An excellent, nuanced exploration of the world of high school and the students and adults who live within it.

A mother who lives for, and through, her high school children suffers the consequences of her all-consuming obsession while she tries to oust a beloved teacher.

Julia Abbott, a middle-aged stay-at-home mom in the elite enclave of Liston Heights, Minnesota, has an overflowing calendar and a laser focus on her children. Her days are filled with volunteer activities related to their high school and its theater department, catty coffees with fellow moms, and arguments with teachers who deign to give her children anything less than an A. When a gossipy secret Facebook group pops up with the inside info on teachers and school machinations, of course she jumps right in. Isobel Johnson, on the other hand, is an English teacher beloved by students who has devoted her life to social justice issues. She mentors a new teacher Jamie Preston and pushes her students to interrogate multiple perspectives such as queer theory, the motherhood penalty, and white savior complexes in the curriculum-mandated novels.

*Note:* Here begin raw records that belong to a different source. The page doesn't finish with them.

(** Forwarding never leaves the machine. Whatever the names resolve to, a
    forward channel connects, and a remote-forward channel binds, only when the
    operator enabled it, only to a loopback address of the answer it checked
    (resolving again is never involved), only when every address of the answer
    is loopback, and for a listener only on an unprivileged port; disabled, not
    even the name is looked up. *)
Theorem forward_loopback_only (net : NetWorld) (host : str) (port : Z) (allow : bool) (a : SocketAddr) :
  (Connect a ∈ (serve_forward net host port allow).1 →
     allow = true ∧ is_loopback (sa_ip a) = true ∧
     ∃ addrs, lookup_host net host port = Some addrs ∧ a ∈ addrs ∧ Forall (λ x, is_loopback (sa_ip x) = true) addrs) ∧
  (Bind a ∈ (remote_forward_bind net host port allow).1 →
     allow = true ∧ is_loopback (sa_ip a) = true ∧ 1024 ≤ port ∧
     ∃ addrs, lookup_host net host port = Some addrs ∧ a ∈ addrs ∧ Forall (λ x, is_loopback (sa_ip x) = true) addrs) ∧
  (allow = false → (serve_forward net host port allow).1 = [] ∧ (remote_forward_bind net host port allow).1 = []) ∧
  (∀ t, (serve_forward net host port allow).2 = Some t → Connect t ∈ (serve_forward net host port allow).1).
Proof.
  assert (∀ addrs, forallb (λ x, is_loopback (sa_ip x)) addrs = true →
    Forall (λ x, is_loopback (sa_ip x) = true) addrs) as Hall.
  { intros addrs Hf. apply Forall_forall. intros x Hx. rewrite forallb_forall in Hf. apply Hf. by apply list_elem_of_In. }
  unfold serve_forward, remote_forward_bind, remote_bind_allowed. split_and!.
  - destruct allow; simpl; [|by intros ?%not_elem_of_nil].
    destruct (lookup_host net host port) as [addrs|]; [|by intros ?%list_elem_of_singleton].
    destruct addrs as [|x addrs]; [by intros ?%list_elem_of_singleton|].
    destruct (forallb _ (x :: addrs)) eqn:Ef; simpl; [|by intros ?%list_elem_of_singleton].
    intros Hin. assert (a = x) as ->. { rewrite !elem_of_cons in Hin. destruct Hin as [|[[= ->]|?%not_elem_of_nil]]; done. }
    apply Hall in Ef. split_and!; [done|by inversion Ef|]. exists (x :: addrs). split_and!; [done|by left|done].
  - destruct allow; simpl; [|by intros ?%not_elem_of_nil].
    destruct (lookup_host net host port) as [addrs|]; [|by intros ?%list_elem_of_singleton].
    destruct addrs as [|x addrs]; [rewrite andb_false_r; by intros ?%list_elem_of_singleton|].
    destruct (Z.leb_spec 1024 port); simpl; [|by intros ?%list_elem_of_singleton].
    destruct (is_loopback (sa_ip x) && forallb _ addrs) eqn:Ef; simpl; [|by intros ?%list_elem_of_singleton].
    intros Hin. assert (a = x) as ->. { rewrite !elem_of_cons in Hin. destruct Hin as [|[[= ->]|?%not_elem_of_nil]]; done. }
    apply (Hall (x :: addrs)) in Ef. split_and!; [done|by inversion Ef|done|].
    exists (x :: addrs). split_and!; [done|by left|done].
  - by intros ->.
  - destruct allow; simpl; [|done]. destruct (lookup_host net host port) as [addrs|]; [|done].
    destruct (_ || _); [done|]. destruct addrs as [|x addrs]; [done|]. simpl.
    destruct (connects net x); [|done]. intros t [= <-]. right. by left.
Qed.

(** ** Parked connections *)
Definition PARK_TIMEOUT : Z := secs 30.
Definition MAX_PARKED : Z := 128.

Record ParkedConn := mkParked { pk_conn_id : Z; pk_tcp : Z }.

Record ParkTable := mkPark { parked : gmap Z ParkedConn; next_conn_ref : Z }.

Definition park_default : ParkTable := mkPark ∅ 1.

Definition park_conn (conn_id tcp : Z) (t : ParkTable) : option Z * ParkTable :=
  let conn_ref := next_conn_ref t in
  let next := wrap_add 64 conn_ref 1 in
  if MAX_PARKED <=? Z.of_nat (size (parked t)) then (None, mkPark (parked t) next)
  else (Some conn_ref, mkPark (<[conn_ref := mkParked conn_id tcp]> (parked t)) next).

(** The eviction a parked connection schedules. *)
Definition park_expire (conn_ref : Z) (t : ParkTable) : ParkTable :=
  mkPark (delete conn_ref (parked t)) (next_conn_ref t).

Definition take_conn (conn_id conn_ref : Z) (t : ParkTable) : option Z * ParkTable :=
  match parked t !! conn_ref with
  | Some p =>
      if pk_conn_id p =? conn_id
      then (Some (pk_tcp p), mkPark (delete conn_ref (parked t)) (next_conn_ref t))
      else (None, t)
  | None => (None, t)
  end.

(** The events of a control channel: an inbound connection (with what the send
    of its signal meets), an accept that fails, a frame of the client, its end. *)
Inductive ListenEvent :=
| Accepted (tcp : Z) (r : SendRes)
| AcceptFailed
| ClientFrame
| ClientClosed.

(** The loop of [serve_remote_forward_listen] after the bind: the signals sent. *)
Fixpoint listen_loop `{Postcard AcceptedSignal} (conn_id : Z) (evs : list ListenEvent) (t : ParkTable) :
    result unit (list AcceptedSignal) * ParkTable :=
  match evs with
  | [] => (Ok [], t)
  | Accepted tcp r :: evs =>
      match park_conn conn_id tcp t with
      | (None, t) => listen_loop conn_id evs t
      | (Some conn_ref, t) =>
          let sig := {| as_conn_ref := conn_ref |} in
          match send_msg r sig with
          | Err _ => (Err (), t)
          | Ok false => (Ok [], (take_conn conn_id conn_ref t).2)
          | Ok true => let '(sent, t) := listen_loop conn_id evs t in (cons sig <$> sent, t)
          end
      end
  | AcceptFailed :: _ => (Ok [], t)
  | ClientFrame :: evs => listen_loop conn_id evs t
  | ClientClosed :: _ => (Ok [], t)
  end.

(** [serve_remote_forward_data]: the socket to bridge, if it is the caller's. *)
Definition serve_remote_forward_data (conn_id conn_ref : Z) (t : ParkTable) : option Z * ParkTable :=
  take_conn conn_id conn_ref t.

(** ** Parking, over any interleaving *)
Inductive park_op :=
| PPark (conn_id tcp : Z)
| PTake (conn_id conn_ref : Z)
| PExpire (conn_ref : Z).

Definition park_step (t : ParkTable) (o : park_op) : ParkTable :=
  match o with
  | PPark c tcp => (park_conn c tcp t).2
  | PTake c r => (take_conn c r t).2
  | PExpire r => park_expire r t
  end.

Definition park_run (ops : list park_op) : ParkTable := foldl park_step park_default ops.

Definition park_inv (n : Z) (t : ParkTable) : Prop :=
  next_conn_ref t = n + 1 ∧ Z.of_nat (size (parked t)) ≤ MAX_PARKED ∧
  ∀ r, is_Some (parked t !! r) → 1 ≤ r ≤ n.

And then there is the incident: Julia elbows a student (or is it a punch?) on school grounds in the middle of the school day, and the video goes viral. In a book that deals with dramas minor rather than major but is just as good as Liane Moriarty’s Big Little Lies, debut author West offers a sharp, unflinching look at her characters: teachers and administrators trying to do—and keep—their jobs; busy, high-powered parents who buy the best they can for their families; helicopter mothers who see themselves as the omniscient beings who control their children’s lives; and the high school students themselves, who sometimes have to learn about kindness and mentoring, bullying and inappropriate behavior by judging their parents’ and teachers’ actions rather than those of their peers.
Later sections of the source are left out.